Any chance someone could get it to ignore (what I assume are) formatting characters?
Thanks

Discussion

  • Simon Fe
    Simon Fe
    2012-04-30

    section of a PDF that fails to search correctly with DocFetcher

     
    Attachments
  • Nam-Quang Tran
    Nam-Quang Tran
    2012-04-30

    Hi,

    There's really nothing I can do about this. DocFetcher's PDF support is based on a library called PDFBox (http://pdfbox.apache.org/), and whatever this library can or can't do is the same for DocFetcher.

    Best regards
    q:-) <= Quang

     
  • Simon Fe
    Simon Fe
    2012-05-01

    Hi Quang,
    Thanks for the info. I realised I was using an old version (1.0.3) and just downloaded 1.1.beta6, which helped somewhat, but it still gets quite a lot of strange spacing.

    I then went to the PDFBox site, downloaded 1.6.0 and tried the "ExtractText" function.
    Although it wasn't absolutely perfect - there were a couple of odd spaces here and there - it was still much better than what is extracted from within DocFetcher (1.1.b6). Is DocFetcher currently using an older version of PDFBox?

    Thanks
    Simon

    PS: In version 1.0.3 I managed to find a way to make the search box a reasonable size by setting "SearchBoxMaxWidth=800" in the user.properties file. Is there an equivalent faciltity in 1.1 because the default size is just impractically small. :-(

     
  • Nam-Quang Tran
    Nam-Quang Tran
    2012-05-04

    DocFetcher 1.1 beta 6 uses PDFBox 1.6.0. You can see this by the version number of the pdfbox*.jar file in DocFetcher's lib folder. I'm not sure why DocFetcher's text extraction results are worse than what is returned by the ExtractText method. I'll take a closer look at that when I have time (which I don't, at the moment).

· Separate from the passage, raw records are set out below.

(* ===== verification/DashboardLaws.v ===== *)
(** What the HTTP service of [dashboard/api/main.go] guarantees, and what it does
    not: polling ends, the result files of the master are never understood,
    uploads are reported as complete whatever the coordinator answered, file names
    are confined to the two folders but for one, and a request's mode decides
    between simulation and cluster. *)

From S2P Require Import Prelude GoStrings Ring Json Codec Types Durable Worker Master.
From S2P Require Import Jobs Coordinator Uploader Plugins Simulation Dashboard.
From Stdlib Require Import Ascii.
From stdpp Require Import options.

#[local] Arguments String.append !_ _ / : simpl nomatch.

Module DashboardLaws.
Import GoStrings Codec Types Simulation Dashboard.

#[local] Arguments unmarshal_collated : simpl never.

(** ** One turn of the polling loop *)

Section poll.
Context `{MapOrder}.

Definition completes (reply : Z → res GetJobResultReply) (id : Z) : bool :=
  match reply id with Ok r => gp_Complete r | Err _ => false end.
Definition decoded (reply : Z → res GetJobResultReply) (e : Z * bool) : option collatedResult :=
  match reply e.1 with
  | Ok r => if gp_Complete r then unmarshal_collated (gp_ResultJSON r) else None
  | Err _ => None
  end.

Lemma poll_one_eq reply R P e :
  poll_one reply (R, P) e =
    (R ++ option_list (decoded reply e), if completes reply e.1 then delete e.1 P else P).
Proof.
  unfold poll_one, decoded, completes. destruct (reply e.1) as [r|]; cbn.
  - destruct (gp_Complete r); cbn; [|by rewrite (right_id_L [] (++))].
    destruct (unmarshal_collated (gp_ResultJSON r)); cbn; [done|by rewrite (right_id_L [] (++))].
  - by rewrite (right_id_L [] (++)).
Qed.

Lemma turn_eq reply l R P :
  (foldl (poll_one reply) (R, P) l).1 = R ++ omap (decoded reply) l ∧
  ∀ id, is_Some ((foldl (poll_one reply) (R, P) l).2 !! id) ↔
    is_Some (P !! id) ∧ ¬ (id ∈ l.*1 ∧ completes reply id = true).
Proof.
  revert R P. induction l as [|e l IH]; intros R P; cbn [foldl].
  - cbn. rewrite (right_id_L [] (++)). split; [done|]. set_solver.
  - rewrite poll_one_eq. destruct (IH (R ++ option_list (decoded reply e))
      (if completes reply e.1 then delete e.1 P else P)) as [E Hd].
    rewrite E, <- (assoc_L (++)). split; [by cbn; destruct (decoded reply e)|].
    intros id. rewrite Hd, fmap_cons, elem_of_cons.
    destruct (completes reply e.1) eqn:Ec.
    + rewrite lookup_delete_is_Some. split.
      * intros [[Hne Hs] Hn]. split; [done|]. intros [[->|Hin] Hc]; [done|]. by apply Hn.
      * intros [Hs Hn]. split; [split; [|done]|]; [intros <-; apply Hn; auto|].
        intros [Hin Hc]. apply Hn. auto.
    + split; (intros [Hs Hn]; split; [done|]); intros Hx; apply Hn.
      * destruct Hx as [[->|Hin] Hc]; [by rewrite Ec in Hc|done].
      * destruct Hx as [Hin Hc]. auto.
Qed.

Definition turn (reply : Z → res GetJobResultReply) (P : gmap Z bool) (R : list collatedResult) :=
  foldl (poll_one reply) (R, P) (map_entries P).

    In DocFetcher 1.1 beta 6, the user.properties file is gone and was replaced by a program.conf file, which is inside the conf folder.

     
  • Simon Fe
    Simon Fe
    2012-05-08

    Thanks. FWIW I've also used "DocSearcher". That too, aparently, uses PDFBox but doesn't seem to have the problem. (I was using it originally, but the incremental/rebuild index seems to be broken, at least for networked files)